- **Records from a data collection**

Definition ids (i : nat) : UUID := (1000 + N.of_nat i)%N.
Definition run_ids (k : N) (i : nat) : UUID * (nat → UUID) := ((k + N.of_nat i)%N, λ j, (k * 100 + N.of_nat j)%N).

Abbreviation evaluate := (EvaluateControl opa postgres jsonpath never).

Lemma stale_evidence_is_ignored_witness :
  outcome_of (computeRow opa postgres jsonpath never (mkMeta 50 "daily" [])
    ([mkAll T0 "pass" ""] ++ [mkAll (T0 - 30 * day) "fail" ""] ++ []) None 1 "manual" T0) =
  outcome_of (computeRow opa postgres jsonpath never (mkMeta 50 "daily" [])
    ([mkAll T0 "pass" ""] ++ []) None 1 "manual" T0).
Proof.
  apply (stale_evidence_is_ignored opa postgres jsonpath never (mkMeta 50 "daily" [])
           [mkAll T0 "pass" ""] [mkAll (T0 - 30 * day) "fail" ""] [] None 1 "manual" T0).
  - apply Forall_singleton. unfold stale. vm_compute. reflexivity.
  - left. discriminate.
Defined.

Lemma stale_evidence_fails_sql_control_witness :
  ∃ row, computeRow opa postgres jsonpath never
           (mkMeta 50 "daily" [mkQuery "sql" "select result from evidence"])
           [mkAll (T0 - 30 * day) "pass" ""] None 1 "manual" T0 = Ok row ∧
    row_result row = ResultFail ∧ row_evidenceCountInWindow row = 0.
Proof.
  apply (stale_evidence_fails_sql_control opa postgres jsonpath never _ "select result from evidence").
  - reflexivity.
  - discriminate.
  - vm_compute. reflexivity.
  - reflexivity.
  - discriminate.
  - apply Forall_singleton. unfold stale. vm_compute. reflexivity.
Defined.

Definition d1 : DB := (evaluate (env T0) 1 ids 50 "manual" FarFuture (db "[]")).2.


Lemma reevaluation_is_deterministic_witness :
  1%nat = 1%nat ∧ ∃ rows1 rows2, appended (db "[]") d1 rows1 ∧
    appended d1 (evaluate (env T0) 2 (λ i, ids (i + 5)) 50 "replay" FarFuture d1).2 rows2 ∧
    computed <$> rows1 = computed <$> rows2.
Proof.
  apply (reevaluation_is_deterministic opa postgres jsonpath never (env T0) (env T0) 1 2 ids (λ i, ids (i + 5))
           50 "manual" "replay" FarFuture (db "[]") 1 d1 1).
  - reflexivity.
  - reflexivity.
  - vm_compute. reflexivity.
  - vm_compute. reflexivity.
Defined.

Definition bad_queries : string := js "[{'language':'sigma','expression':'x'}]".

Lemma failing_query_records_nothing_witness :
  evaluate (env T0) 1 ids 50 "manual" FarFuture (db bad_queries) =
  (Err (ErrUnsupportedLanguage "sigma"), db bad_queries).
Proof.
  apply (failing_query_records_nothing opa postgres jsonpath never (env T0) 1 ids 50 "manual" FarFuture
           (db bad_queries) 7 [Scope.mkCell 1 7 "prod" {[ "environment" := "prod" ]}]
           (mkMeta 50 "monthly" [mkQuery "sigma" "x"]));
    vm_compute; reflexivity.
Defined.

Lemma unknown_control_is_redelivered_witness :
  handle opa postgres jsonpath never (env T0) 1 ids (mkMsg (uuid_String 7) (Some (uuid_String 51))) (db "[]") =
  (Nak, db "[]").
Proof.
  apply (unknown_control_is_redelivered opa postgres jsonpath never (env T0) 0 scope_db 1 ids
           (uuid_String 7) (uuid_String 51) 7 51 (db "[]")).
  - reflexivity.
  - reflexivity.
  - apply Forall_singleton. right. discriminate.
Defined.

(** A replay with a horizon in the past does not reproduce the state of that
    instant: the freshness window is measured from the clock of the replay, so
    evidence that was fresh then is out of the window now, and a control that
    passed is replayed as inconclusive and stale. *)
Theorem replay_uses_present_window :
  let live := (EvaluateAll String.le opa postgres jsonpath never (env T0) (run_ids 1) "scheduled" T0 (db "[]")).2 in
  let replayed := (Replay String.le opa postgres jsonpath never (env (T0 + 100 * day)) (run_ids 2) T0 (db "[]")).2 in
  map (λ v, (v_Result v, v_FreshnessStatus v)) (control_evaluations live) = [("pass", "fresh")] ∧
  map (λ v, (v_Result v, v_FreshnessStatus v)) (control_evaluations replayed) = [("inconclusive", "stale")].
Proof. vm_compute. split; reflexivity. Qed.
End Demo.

==

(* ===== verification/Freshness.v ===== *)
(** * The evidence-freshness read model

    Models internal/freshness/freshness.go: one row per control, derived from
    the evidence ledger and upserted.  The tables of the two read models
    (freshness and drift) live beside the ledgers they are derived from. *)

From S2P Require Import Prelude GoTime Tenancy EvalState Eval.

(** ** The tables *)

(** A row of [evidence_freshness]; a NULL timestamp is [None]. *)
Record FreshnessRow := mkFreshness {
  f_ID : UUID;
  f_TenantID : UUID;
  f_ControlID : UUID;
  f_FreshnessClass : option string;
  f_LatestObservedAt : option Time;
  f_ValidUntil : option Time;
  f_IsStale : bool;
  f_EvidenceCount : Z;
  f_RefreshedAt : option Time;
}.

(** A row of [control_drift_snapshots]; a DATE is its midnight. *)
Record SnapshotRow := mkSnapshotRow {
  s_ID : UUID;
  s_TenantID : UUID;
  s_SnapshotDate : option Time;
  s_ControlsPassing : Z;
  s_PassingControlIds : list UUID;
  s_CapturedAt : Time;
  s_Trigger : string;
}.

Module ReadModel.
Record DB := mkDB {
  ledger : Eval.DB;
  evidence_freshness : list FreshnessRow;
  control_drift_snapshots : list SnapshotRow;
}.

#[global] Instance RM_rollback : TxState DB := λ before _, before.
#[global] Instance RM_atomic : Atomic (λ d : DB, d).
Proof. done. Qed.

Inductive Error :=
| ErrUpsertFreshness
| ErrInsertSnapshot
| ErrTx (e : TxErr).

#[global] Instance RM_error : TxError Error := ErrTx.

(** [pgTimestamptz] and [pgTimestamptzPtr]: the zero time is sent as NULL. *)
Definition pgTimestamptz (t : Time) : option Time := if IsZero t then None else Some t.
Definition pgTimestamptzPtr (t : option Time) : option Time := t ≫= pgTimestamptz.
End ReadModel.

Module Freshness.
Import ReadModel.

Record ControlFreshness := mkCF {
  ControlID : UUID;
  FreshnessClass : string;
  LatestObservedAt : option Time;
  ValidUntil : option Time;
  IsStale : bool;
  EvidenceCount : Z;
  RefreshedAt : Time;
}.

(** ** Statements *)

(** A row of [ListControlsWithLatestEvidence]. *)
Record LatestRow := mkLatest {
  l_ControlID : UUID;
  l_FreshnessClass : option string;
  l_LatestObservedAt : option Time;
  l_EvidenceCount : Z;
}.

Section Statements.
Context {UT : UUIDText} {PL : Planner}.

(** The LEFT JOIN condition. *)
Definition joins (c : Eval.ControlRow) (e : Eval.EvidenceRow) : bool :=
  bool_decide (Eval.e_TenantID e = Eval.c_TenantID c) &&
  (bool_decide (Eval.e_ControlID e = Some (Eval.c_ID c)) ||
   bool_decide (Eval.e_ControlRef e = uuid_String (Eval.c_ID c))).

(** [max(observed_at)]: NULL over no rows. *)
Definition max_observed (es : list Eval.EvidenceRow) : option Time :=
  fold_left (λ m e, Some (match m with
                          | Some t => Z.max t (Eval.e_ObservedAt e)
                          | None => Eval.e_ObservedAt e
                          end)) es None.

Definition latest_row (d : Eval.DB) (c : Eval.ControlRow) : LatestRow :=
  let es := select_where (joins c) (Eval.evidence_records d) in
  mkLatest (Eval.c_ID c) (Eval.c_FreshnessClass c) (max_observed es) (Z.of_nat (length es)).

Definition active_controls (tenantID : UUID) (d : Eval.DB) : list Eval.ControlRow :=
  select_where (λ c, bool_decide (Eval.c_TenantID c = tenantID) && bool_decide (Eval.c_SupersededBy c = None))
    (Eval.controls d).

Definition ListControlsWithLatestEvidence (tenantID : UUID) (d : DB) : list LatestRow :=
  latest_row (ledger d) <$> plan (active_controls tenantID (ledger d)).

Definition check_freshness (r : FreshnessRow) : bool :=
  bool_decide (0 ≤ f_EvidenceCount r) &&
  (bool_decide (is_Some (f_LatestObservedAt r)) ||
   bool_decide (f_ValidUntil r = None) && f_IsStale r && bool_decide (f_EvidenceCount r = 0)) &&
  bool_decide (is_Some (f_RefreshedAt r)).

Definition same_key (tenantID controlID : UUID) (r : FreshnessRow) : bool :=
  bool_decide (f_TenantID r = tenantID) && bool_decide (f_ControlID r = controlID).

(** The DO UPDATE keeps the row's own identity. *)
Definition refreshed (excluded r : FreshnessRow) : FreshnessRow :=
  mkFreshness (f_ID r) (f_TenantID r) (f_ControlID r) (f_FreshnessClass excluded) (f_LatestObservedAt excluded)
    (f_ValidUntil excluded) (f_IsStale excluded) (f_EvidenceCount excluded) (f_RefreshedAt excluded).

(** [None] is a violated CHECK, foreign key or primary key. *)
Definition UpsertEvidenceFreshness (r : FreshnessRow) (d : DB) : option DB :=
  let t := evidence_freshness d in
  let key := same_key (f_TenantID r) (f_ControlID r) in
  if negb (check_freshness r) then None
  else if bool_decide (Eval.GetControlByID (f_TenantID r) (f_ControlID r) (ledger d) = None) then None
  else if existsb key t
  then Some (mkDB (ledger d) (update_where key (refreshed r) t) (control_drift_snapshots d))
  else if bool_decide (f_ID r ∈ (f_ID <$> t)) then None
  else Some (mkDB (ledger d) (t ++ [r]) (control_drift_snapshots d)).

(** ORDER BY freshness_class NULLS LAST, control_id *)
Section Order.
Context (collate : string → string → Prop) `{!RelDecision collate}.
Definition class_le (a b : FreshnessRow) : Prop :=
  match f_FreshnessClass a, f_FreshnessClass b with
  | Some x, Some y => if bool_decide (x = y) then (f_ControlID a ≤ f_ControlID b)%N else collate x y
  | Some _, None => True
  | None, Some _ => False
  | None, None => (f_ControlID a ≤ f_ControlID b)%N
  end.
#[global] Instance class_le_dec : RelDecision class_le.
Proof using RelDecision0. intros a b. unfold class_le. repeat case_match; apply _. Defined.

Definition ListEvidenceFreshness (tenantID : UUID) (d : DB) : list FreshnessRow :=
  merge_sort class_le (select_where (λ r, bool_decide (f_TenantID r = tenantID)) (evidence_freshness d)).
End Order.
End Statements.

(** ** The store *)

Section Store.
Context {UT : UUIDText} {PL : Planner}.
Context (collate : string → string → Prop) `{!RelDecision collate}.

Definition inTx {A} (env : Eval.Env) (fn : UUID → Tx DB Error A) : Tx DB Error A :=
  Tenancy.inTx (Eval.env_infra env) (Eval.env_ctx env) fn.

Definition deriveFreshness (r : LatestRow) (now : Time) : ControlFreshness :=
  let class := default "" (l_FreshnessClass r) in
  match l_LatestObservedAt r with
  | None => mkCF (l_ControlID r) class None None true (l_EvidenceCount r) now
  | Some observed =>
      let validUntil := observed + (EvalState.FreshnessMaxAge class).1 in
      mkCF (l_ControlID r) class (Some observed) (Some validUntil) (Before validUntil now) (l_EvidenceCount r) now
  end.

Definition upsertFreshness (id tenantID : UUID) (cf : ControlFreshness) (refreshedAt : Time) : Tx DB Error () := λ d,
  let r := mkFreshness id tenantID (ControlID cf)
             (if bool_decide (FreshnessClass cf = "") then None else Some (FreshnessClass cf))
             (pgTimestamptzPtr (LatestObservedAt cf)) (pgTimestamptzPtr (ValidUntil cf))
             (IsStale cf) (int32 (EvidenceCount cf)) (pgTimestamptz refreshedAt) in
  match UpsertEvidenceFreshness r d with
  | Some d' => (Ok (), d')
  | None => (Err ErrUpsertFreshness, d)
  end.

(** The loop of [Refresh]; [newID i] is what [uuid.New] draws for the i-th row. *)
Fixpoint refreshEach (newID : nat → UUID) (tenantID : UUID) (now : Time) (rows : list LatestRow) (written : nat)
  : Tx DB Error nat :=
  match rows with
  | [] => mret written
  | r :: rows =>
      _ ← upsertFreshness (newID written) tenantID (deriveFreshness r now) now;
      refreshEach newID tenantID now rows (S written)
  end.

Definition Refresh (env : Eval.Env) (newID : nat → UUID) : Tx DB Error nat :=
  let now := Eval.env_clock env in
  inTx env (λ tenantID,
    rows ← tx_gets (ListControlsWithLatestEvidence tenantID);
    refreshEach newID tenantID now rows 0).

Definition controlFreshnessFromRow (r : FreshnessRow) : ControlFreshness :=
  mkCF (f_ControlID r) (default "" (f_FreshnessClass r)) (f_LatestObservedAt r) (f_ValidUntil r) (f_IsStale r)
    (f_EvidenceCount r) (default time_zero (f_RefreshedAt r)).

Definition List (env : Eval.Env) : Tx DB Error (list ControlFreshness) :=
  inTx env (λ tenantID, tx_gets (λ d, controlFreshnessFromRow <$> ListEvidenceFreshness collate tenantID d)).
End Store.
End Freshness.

- **Description of the task**
All that is needed is the exact run of lines above from the line containing "Definition ids (i" through the line containing "row_result row = ResultFail", both of them included.

- **Solution to the problem**
Definition ids (i : nat) : UUID := (1000 + N.of_nat i)%N.
Definition run_ids (k : N) (i : nat) : UUID * (nat → UUID) := ((k + N.of_nat i)%N, λ j, (k * 100 + N.of_nat j)%N).

Abbreviation evaluate := (EvaluateControl opa postgres jsonpath never).

Lemma stale_evidence_is_ignored_witness :
  outcome_of (computeRow opa postgres jsonpath never (mkMeta 50 "daily" [])
    ([mkAll T0 "pass" ""] ++ [mkAll (T0 - 30 * day) "fail" ""] ++ []) None 1 "manual" T0) =
  outcome_of (computeRow opa postgres jsonpath never (mkMeta 50 "daily" [])
    ([mkAll T0 "pass" ""] ++ []) None 1 "manual" T0).
Proof.
  apply (stale_evidence_is_ignored opa postgres jsonpath never (mkMeta 50 "daily" [])
           [mkAll T0 "pass" ""] [mkAll (T0 - 30 * day) "fail" ""] [] None 1 "manual" T0).
  - apply Forall_singleton. unfold stale. vm_compute. reflexivity.
  - left. discriminate.
Defined.

Lemma stale_evidence_fails_sql_control_witness :
  ∃ row, computeRow opa postgres jsonpath never
           (mkMeta 50 "daily" [mkQuery "sql" "select result from evidence"])
           [mkAll (T0 - 30 * day) "pass" ""] None 1 "manual" T0 = Ok row ∧
    row_result row = ResultFail ∧ row_evidenceCountInWindow row = 0.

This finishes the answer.